There is a direct association between senescence and telomerase—telomerase prevents senescence in proliferating cells, extending their telomeres and protecting the cells against deletion in essential genes. Moreover, telomerase may extend telomeres that are shortened due to oxidative stress or any other stress resulting in telomere-associated DNA or protein damage.

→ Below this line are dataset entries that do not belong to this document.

(** ** What goes in and what comes out *)

(** The values a sequence of calls pushes, in the order of the calls. *)
Fixpoint pushed (cs : list opcall) : list T :=
  match cs with
  | [] => []
  | CPush v :: cs => v :: pushed cs
  | _ :: cs => pushed cs
  end.

(** The value a result hands to its caller, if any. *)
Definition got1 (r : retval) : list T :=
  match r with ROpt (Some x) => [x] | _ => [] end.

Definition got (rs : list retval) : list T := rs ≫= got1.


Definition is_clear (c : opcall) : bool :=
  match c with CClear => true | _ => false end.

(** Every place of [c_lin] belongs to a return or to a thread still inside
    its call. *)
Definition tickets_cover (s : cstate) : Prop :=
  forall i, i < length (c_lin s) ->
    i ∈ ret_tickets s \/
    exists t th, c_pool s !! t = Some th /\ past_lock th /\ t_ticket th = i.

End SpxQueue.

Arguments Ret {T A} a.
Arguments Fail {T A}.
Arguments Lock {T A} k.
Arguments Unlock {T A} k.
Arguments Access {T A} upd k.
Arguments CPop {T}.
Arguments CSteal {T}.
Arguments CEmpty {T}.
Arguments CSize {T}.
Arguments CClear {T}.
Arguments RVoid {T}.
Arguments RBool {T} b.
Arguments RSize {T} n.
Arguments Call {T} t c.
Arguments Step {T} t.

Notation "x <- p ;; k" := (bind p (fun x => k))
(at level 100, p at next level, right associativity).
Notation "p ;; k" := (bind p (fun _ => k))
(at level 100, right associativity).
Notation "p >> k" := (hseq p k) (at level 60, right associativity).

(** An object between calls: its guard is free. *)
Abbreviation idle d := (mkSpxQueue d Unlocked).

(** * Properties *)

Section Sequential.
Variable T : Type.

Implicit Types (d vs : list T) (q : SpxQueue T) (x v : T).

Lemma run_bind {A B} (p : prog T A) (f : A -> prog T B) q :
  run (bind p f) q =
  match run p q with
  | Returns a q' => run (f a) q'
  | Blocks => Blocks
  | Undefined => Undefined
  end.
Proof.
  revert q. induction p as [a| |k IH|k IH|upd k IH]; intros q; simpl; auto.
  - destruct (Mutex.lock _); auto.
  - destruct (Mutex.unlock _); auto.
  - destruct (upd _); auto.
Qed.

(** *** Each method, called while the guard is free *)

Lemma run_push v d : run (push v) (idle d) = Returns tt (idle (d ++ [v])).
Proof. reflexivity. Qed.

Lemma run_pop_nil : run (pop T) (idle []) = Returns None (idle []).
Proof. reflexivity. Qed.

Lemma run_pop_cons x d : run (pop T) (idle (x :: d)) = Returns (Some x) (idle d).
Proof. reflexivity. Qed.

Lemma run_steal_nil : run (steal T) (idle []) = Returns None (idle []).
Proof. reflexivity. Qed.

Lemma run_steal_snoc d x :
  run (steal T) (idle (d ++ [x])) = Returns (Some x) (idle d).
Proof.
  pose proof (last_snoc x d) as Hl. pose proof (removelast_last d x) as Hr.
  destruct (d ++ [x]) as [|y l] eqn:E; [by destruct d|].
  unfold steal, lock_guard, vcall, Vec.back, Vec.pop_back. simpl.
  rewrite Hl. simpl in Hr |- *. by rewrite Hr.
Qed.

Lemma run_empty d :
  run (empty T) (idle d) = Returns (bool_decide (d = [])) (idle d).
Proof. by destruct d. Qed.

Lemma run_size d : run (size T) (idle d) = Returns (length d) (idle d).
Proof. reflexivity. Qed.

Lemma run_clear d : run (clear T) (idle d) = Returns tt (idle []).
Proof. reflexivity. Qed.

Lemma idle_eta q : mutex_ q = Unlocked -> q = idle (data_ q).
Proof. destruct q; simpl; congruence. Qed.

(** *** Calls in sequence *)

Lemma run_push_all vs d :
  run (push_all vs) (idle d) = Returns tt (idle (d ++ vs)).
Proof.
  revert d. induction vs as [|v vs IH]; intros d.
  - by rewrite app_nil_r.
  - change (push_all (v :: vs)) with (push v ;; push_all vs).
    by rewrite run_bind, run_push, IH, <- app_assoc.
Qed.

Lemma run_pops vs d :
  run (times (length vs) (pop T)) (idle (vs ++ d)) =
  Returns (Some <$> vs) (idle d).
Proof.
  induction vs as [|v vs IH]; [done|].
  change (times (length (v :: vs)) (pop T))
    with (r <- pop T ;; rs <- times (length vs) (pop T) ;; Ret (r :: rs)).
  change ((v :: vs) ++ d) with (v :: (vs ++ d)).
  by rewrite run_bind, run_pop_cons, run_bind, IH.
Qed.

Lemma run_steals vs d :
  run (times (length vs) (steal T)) (idle (d ++ vs)) =
  Returns (Some <$> rev vs) (idle d).
Proof.
  induction vs as [|v vs IH] using rev_ind; [by rewrite app_nil_r|].
  rewrite length_app, Nat.add_1_r, rev_unit, app_assoc.
  change (times (S (length vs)) (steal T))
    with (r <- steal T ;; rs <- times (length vs) (steal T) ;; Ret (r :: rs)).
  by rewrite run_bind, run_steal_snoc, run_bind, IH.
Qed.

(** C1. Values pushed into a new queue and then popped come back in the
    order in which they were pushed: [n] pushes followed by [n] pops return
    [Some v1], ..., [Some vn], and leave the queue as it was built. *)
Theorem pop_returns_in_push_order vs :
  run (push_all vs ;; times (length vs) (pop T)) (SpxQueue_new T) =
  Returns (Some <$> vs) (SpxQueue_new T).
Proof.
  unfold SpxQueue_new.
  rewrite run_bind, run_push_all. simpl.
  rewrite <- (app_nil_r vs) at 2. apply run_pops.
Qed.

(** C2. Values pushed into a new queue and then stolen come back in the
    reverse of the order in which they were pushed: [n] pushes followed by
    [n] steals return [Some vn], ..., [Some v1]. *)
Theorem steal_returns_in_reverse_push_order vs :
  run (push_all vs ;; times (length vs) (steal T)) (SpxQueue_new T) =
  Returns (Some <$> rev vs) (SpxQueue_new T).
Proof.
  unfold SpxQueue_new.
  rewrite run_bind, run_push_all. apply (run_steals vs []).
Qed.

(** Any sequence of [pop]s and [steal]s on any contents: what came out at
    the front, what is left, and what came out at the back (turned around)
    make up the contents the calls started from; the calls made while
    something was there all got a value, the later ones none. *)
Lemma run_takes es d :
  exists rs d',
    run (takes T es) (idle d) = Returns rs (idle d') /\
    delivered Front rs ++ d' ++ rev (delivered Back rs) = d /\
    Forall (fun r => is_Some r.2) (take (length d) rs) /\
    Forall (fun r => r.2 = None) (drop (length d) rs) /\
    length d' = length d - length es.
Proof.
  revert d. induction es as [|e es IH]; intros d.
  { exists [], d. simpl. rewrite app_nil_r, take_nil, drop_nil, Nat.sub_0_r.
    by repeat split. }
  change (takes T (e :: es))
    with (r <- take_from T e ;; rs <- takes T es ;; Ret ((e, r) :: rs)).
  destruct e.
  - destruct d as [|x d1].
    + destruct (IH []) as (rs & d' & Hrun & Hd & Hs & Hn & Hlen).
      exists ((Front, None) :: rs), d'.
      rewrite run_bind. simpl take_from. rewrite run_pop_nil, run_bind, Hrun.
      simpl in *. rewrite drop_0 in Hn. by repeat split; auto.
    + destruct (IH d1) as (rs & d' & Hrun & Hd & Hs & Hn & Hlen).
      exists ((Front, Some x) :: rs), d'.
      rewrite run_bind. simpl take_from. rewrite run_pop_cons, run_bind, Hrun.
      simpl. rewrite Hd. repeat split; auto.
  - destruct d as [|y d2 _] using rev_ind.
    + destruct (IH []) as (rs & d' & Hrun & Hd & Hs & Hn & Hlen).
      exists ((Back, None) :: rs), d'.
      rewrite run_bind. simpl take_from. rewrite run_steal_nil, run_bind, Hrun.
      simpl in *. rewrite drop_0 in Hn. by repeat split; auto.
    + destruct (IH d2) as (rs & d' & Hrun & Hd & Hs & Hn & Hlen).
      exists ((Back, Some y) :: rs), d'.
      rewrite run_bind. simpl take_from. rewrite run_steal_snoc, run_bind, Hrun.
      rewrite length_app, Nat.add_1_r. simpl.
      rewrite !app_assoc, <- (app_assoc _ d'), Hd. repeat split; auto.
Qed.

Senescence may be involved in AMD pathogenesis through several pathways, including oxidative stress response; DDR; humanin; degeneration of choriocapillaris mediated by membrane attack complex; the cyclic GMP-AMP synthase–stimulator of interferon genes (cGAS-STING) pathway; lipofuscin, including its fluorophore A2E (N-retinylidene-N-retinyl-ethanolamine), a byproduct of the visual cycle; and the amyloid-beta peptide (reviewed in [2]). These pathways often overlap. Almost all, if not all, mechanisms of senescence induction in retinal cells are associated with DNA damage. Therefore, DDRs to such senescence-related DNA damage are crucial for senescence occurrence. Telomerase may ameliorate such damage and stimulate DDR, preventing not only replicative senescence but also senescence induced by oxidative stress and, in this way, senescence-related AMD (Figure 2).
Figure 2. Telomerase may protect against senescence that may be causal in age-related macular degeneration (AMD). Oxidative stress evokes stress-induced premature senescence in all kinds of retinal cells, whereas membrane attack complex evokes degeneration of choriocapillaris through senescence in chorioretinal endothelial cells. Lipofuscin and its fluororophore A2E (N-retinylidene-N-retinyl-ethanolamine) show cytotoxic action against retinal cells through mechanisms with the involvement of redox reactions supported by the presence of iron in lipofuscin. Cyclic GMP–AMP synthase (cGAS) detects DNA in the cytosol, leading to the promotion of stimulator of interferon genes (STING), and induces senescence in the response to DNA damage. DNA damage response (DDR) may recover DNA damage, preventing oxidative shortening of telomeres or the activation of the cGAS-STING pathway. Humanin, a mitochondria-encoded peptide, exerts a protective effect against oxidative stress and endoplasmic reticulum stress in human retinal pigment epithelium cells and direct protection against senescence. Different background colors are for better distinguishing different elements.

4.2. DNA Damage Response

Oxidative stress is associated with overproduction of ROS, which may damage cellular macromolecules, including DNA. Oxidative stress damages telomeres, as their DNA is guanine-rich, and this is why they may be more susceptible to oxidative DNA damage than the “average” DNA in the rest of chromosomes. 

Telomerase may protect the cell against DNA damage through various mechanisms. Saretzki’s lab showed that overexpression of hTERT in human fibroblasts resulted in a decrease in mtDNA damage induced by oxidative stress [24]. To search for the mechanism underlying the observed changes, they showed that telomerase did not seem to increase the repair of mtDNA damaged by oxidative stress but induced an mitochondrial antioxidant defense mechanism [25]. Altogether, these results show that mitochondrial telomerase may protect nuclear DNA (nDNA) from oxidative stress-induced damage by decreasing mitochondrially produced ROS, which was directly shown for cancer cells [26]. However, it was demonstrated that ectopic expression of hTERT in human primary fibroblasts improved the kinetics of nDNA repair, likely due to an increase in the ATP level [27] (Figure 3).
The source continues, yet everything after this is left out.